== Segment start ==

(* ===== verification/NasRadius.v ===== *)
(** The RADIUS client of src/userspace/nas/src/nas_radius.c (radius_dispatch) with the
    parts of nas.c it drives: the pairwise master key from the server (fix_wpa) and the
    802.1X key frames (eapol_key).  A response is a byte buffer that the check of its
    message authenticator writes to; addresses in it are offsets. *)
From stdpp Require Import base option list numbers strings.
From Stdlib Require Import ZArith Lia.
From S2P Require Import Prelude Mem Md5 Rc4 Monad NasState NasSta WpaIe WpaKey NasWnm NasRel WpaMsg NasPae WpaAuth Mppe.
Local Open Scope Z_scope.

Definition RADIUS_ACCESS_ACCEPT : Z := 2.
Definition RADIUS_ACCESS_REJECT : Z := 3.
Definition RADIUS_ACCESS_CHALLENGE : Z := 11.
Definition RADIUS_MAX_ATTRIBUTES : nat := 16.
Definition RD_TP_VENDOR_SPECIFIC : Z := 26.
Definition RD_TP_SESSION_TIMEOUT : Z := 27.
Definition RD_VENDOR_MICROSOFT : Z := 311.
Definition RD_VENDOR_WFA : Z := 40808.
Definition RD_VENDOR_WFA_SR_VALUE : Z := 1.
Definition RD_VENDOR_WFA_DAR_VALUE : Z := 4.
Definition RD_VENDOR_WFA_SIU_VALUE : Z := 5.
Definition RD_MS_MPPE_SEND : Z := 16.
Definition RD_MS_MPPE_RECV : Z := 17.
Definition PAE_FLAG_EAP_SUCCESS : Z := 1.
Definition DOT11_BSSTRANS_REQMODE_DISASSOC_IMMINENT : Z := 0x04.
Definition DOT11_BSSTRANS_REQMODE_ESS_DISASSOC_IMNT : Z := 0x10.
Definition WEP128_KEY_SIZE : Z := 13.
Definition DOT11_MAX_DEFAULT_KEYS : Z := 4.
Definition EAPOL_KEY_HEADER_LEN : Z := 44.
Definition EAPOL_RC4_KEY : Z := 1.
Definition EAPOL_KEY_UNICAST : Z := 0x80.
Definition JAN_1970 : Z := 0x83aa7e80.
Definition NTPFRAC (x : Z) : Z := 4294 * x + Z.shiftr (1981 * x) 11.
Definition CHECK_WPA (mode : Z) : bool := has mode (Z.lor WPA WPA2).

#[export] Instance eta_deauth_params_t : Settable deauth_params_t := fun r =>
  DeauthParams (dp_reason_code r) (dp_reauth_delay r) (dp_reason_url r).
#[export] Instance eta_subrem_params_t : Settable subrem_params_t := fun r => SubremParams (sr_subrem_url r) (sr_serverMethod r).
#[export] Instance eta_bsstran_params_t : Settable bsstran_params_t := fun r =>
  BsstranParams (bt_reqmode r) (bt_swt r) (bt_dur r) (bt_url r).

== Segment end ==

** ACTIVITY **
Lines in the listing above that hold the string "Import" need counting. Please reply with the total only.

** SOLVED EXERCISE **
3